**Dataset extract**
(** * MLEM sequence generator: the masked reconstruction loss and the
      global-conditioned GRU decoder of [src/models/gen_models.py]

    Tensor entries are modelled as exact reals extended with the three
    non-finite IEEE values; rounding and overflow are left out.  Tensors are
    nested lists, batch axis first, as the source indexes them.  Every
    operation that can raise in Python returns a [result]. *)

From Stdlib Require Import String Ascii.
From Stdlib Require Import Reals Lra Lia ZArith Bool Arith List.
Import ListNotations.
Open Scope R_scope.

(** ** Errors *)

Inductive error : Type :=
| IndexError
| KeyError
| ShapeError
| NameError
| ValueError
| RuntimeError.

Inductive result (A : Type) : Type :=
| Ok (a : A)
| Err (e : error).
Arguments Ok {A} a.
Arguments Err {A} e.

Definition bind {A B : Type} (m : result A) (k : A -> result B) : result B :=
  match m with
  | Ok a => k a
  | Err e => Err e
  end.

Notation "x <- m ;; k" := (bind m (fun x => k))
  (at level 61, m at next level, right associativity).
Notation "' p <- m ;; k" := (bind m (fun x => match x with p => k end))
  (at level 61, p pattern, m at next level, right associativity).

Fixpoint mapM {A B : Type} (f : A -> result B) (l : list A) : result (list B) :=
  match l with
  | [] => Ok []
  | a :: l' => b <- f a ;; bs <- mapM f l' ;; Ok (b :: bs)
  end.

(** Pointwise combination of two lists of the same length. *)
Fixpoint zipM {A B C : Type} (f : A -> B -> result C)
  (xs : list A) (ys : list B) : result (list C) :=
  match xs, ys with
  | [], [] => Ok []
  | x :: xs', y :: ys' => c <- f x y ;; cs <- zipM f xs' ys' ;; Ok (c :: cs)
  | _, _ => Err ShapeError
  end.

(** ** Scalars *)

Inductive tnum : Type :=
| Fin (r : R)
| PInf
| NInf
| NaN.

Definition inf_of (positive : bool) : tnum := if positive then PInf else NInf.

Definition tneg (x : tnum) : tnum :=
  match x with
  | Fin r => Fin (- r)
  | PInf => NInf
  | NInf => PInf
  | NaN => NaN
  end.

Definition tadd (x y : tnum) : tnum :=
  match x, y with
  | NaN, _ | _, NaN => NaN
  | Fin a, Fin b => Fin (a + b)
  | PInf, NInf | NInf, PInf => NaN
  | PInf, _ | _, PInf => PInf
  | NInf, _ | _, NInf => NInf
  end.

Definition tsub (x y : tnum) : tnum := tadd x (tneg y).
...
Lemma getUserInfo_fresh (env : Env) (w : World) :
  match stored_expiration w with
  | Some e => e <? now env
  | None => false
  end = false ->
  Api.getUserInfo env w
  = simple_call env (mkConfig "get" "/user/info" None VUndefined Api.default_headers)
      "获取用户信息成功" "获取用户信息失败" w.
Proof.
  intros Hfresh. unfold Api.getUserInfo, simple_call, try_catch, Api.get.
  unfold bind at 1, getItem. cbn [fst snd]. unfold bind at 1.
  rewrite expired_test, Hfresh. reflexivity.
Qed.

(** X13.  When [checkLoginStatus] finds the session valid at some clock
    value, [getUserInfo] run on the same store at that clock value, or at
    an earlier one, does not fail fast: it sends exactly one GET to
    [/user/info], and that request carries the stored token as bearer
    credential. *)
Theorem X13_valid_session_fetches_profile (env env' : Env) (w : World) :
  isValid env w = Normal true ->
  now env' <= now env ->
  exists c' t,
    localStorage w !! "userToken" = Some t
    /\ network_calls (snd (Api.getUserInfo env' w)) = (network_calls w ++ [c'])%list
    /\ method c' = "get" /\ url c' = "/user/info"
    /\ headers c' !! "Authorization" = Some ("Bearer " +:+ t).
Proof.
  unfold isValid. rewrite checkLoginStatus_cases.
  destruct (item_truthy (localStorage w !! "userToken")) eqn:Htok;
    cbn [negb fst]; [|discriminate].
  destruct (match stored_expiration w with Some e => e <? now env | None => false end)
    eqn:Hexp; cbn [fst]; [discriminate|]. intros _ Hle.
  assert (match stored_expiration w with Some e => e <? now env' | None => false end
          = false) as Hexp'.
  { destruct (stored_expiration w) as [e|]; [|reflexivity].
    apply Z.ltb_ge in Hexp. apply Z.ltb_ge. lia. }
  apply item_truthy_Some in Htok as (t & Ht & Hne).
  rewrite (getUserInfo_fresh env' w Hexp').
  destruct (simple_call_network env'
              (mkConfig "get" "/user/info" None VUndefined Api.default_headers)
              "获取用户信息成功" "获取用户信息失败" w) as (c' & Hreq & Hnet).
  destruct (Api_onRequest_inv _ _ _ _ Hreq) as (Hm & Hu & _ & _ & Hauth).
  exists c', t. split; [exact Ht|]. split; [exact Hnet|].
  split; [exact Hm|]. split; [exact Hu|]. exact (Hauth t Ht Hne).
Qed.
...
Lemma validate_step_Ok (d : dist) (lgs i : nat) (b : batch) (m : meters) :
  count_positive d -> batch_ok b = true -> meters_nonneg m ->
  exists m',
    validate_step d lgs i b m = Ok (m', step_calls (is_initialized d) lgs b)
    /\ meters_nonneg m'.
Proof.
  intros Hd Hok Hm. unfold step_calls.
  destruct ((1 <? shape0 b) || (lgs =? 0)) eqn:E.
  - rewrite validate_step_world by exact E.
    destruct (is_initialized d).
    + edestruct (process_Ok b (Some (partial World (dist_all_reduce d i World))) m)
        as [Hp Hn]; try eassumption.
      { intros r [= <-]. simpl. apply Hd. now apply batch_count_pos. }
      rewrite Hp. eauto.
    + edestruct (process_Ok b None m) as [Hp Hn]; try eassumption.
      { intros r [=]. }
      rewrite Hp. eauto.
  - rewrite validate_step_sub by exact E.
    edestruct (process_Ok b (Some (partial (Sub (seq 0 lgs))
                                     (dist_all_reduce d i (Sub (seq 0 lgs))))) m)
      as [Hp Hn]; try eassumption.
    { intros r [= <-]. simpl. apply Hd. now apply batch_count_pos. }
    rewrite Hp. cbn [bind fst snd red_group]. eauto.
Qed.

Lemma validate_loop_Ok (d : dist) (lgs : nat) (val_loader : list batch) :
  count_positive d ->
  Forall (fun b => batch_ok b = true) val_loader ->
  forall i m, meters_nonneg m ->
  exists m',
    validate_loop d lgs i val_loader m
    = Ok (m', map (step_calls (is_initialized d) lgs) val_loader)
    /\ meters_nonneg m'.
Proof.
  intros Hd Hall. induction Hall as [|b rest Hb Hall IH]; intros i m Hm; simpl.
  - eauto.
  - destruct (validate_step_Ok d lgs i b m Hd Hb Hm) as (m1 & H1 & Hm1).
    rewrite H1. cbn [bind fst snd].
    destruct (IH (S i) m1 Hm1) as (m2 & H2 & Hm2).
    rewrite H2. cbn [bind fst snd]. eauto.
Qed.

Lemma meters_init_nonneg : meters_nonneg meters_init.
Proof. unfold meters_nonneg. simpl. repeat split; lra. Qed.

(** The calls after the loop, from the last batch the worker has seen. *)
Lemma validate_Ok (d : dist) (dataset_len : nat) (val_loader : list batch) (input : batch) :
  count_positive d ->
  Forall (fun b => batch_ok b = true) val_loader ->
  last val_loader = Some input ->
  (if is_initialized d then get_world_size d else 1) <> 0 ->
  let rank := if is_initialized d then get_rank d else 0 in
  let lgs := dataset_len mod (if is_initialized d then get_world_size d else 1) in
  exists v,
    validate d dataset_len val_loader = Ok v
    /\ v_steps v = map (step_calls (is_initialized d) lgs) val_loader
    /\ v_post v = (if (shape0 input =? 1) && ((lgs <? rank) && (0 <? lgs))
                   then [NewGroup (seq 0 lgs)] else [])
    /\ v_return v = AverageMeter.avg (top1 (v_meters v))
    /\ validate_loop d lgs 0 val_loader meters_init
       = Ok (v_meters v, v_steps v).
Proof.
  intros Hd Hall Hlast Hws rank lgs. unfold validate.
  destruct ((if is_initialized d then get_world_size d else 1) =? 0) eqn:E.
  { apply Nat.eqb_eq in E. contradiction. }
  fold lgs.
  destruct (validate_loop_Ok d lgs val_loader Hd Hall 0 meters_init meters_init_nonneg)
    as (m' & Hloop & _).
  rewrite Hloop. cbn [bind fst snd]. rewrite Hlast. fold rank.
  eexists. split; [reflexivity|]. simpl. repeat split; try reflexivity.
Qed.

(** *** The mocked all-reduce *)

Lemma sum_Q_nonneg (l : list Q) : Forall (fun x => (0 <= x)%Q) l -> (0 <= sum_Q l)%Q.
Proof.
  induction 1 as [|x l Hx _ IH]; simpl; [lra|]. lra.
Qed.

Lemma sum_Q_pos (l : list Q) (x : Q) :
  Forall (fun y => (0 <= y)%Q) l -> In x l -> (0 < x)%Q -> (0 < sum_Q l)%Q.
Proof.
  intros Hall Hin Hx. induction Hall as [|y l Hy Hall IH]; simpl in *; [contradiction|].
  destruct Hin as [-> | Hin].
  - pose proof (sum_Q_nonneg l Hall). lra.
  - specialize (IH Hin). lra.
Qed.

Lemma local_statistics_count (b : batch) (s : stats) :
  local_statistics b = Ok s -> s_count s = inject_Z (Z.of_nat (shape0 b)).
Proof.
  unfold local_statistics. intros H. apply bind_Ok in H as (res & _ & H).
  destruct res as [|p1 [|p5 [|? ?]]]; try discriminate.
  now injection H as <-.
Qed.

**Assigned task**
Copy the stretch of the records above that runs from the line with "NInf => PInf" through the line with "Definition tsub (x". Both end lines belong in the copy, and nothing else does.

**Output**
  | NInf => PInf
  | NaN => NaN
  end.

Definition tadd (x y : tnum) : tnum :=
  match x, y with
  | NaN, _ | _, NaN => NaN
  | Fin a, Fin b => Fin (a + b)
  | PInf, NInf | NInf, PInf => NaN
  | PInf, _ | _, PInf => PInf
  | NInf, _ | _, NInf => NInf
  end.

Definition tsub (x y : tnum) : tnum := tadd x (tneg y).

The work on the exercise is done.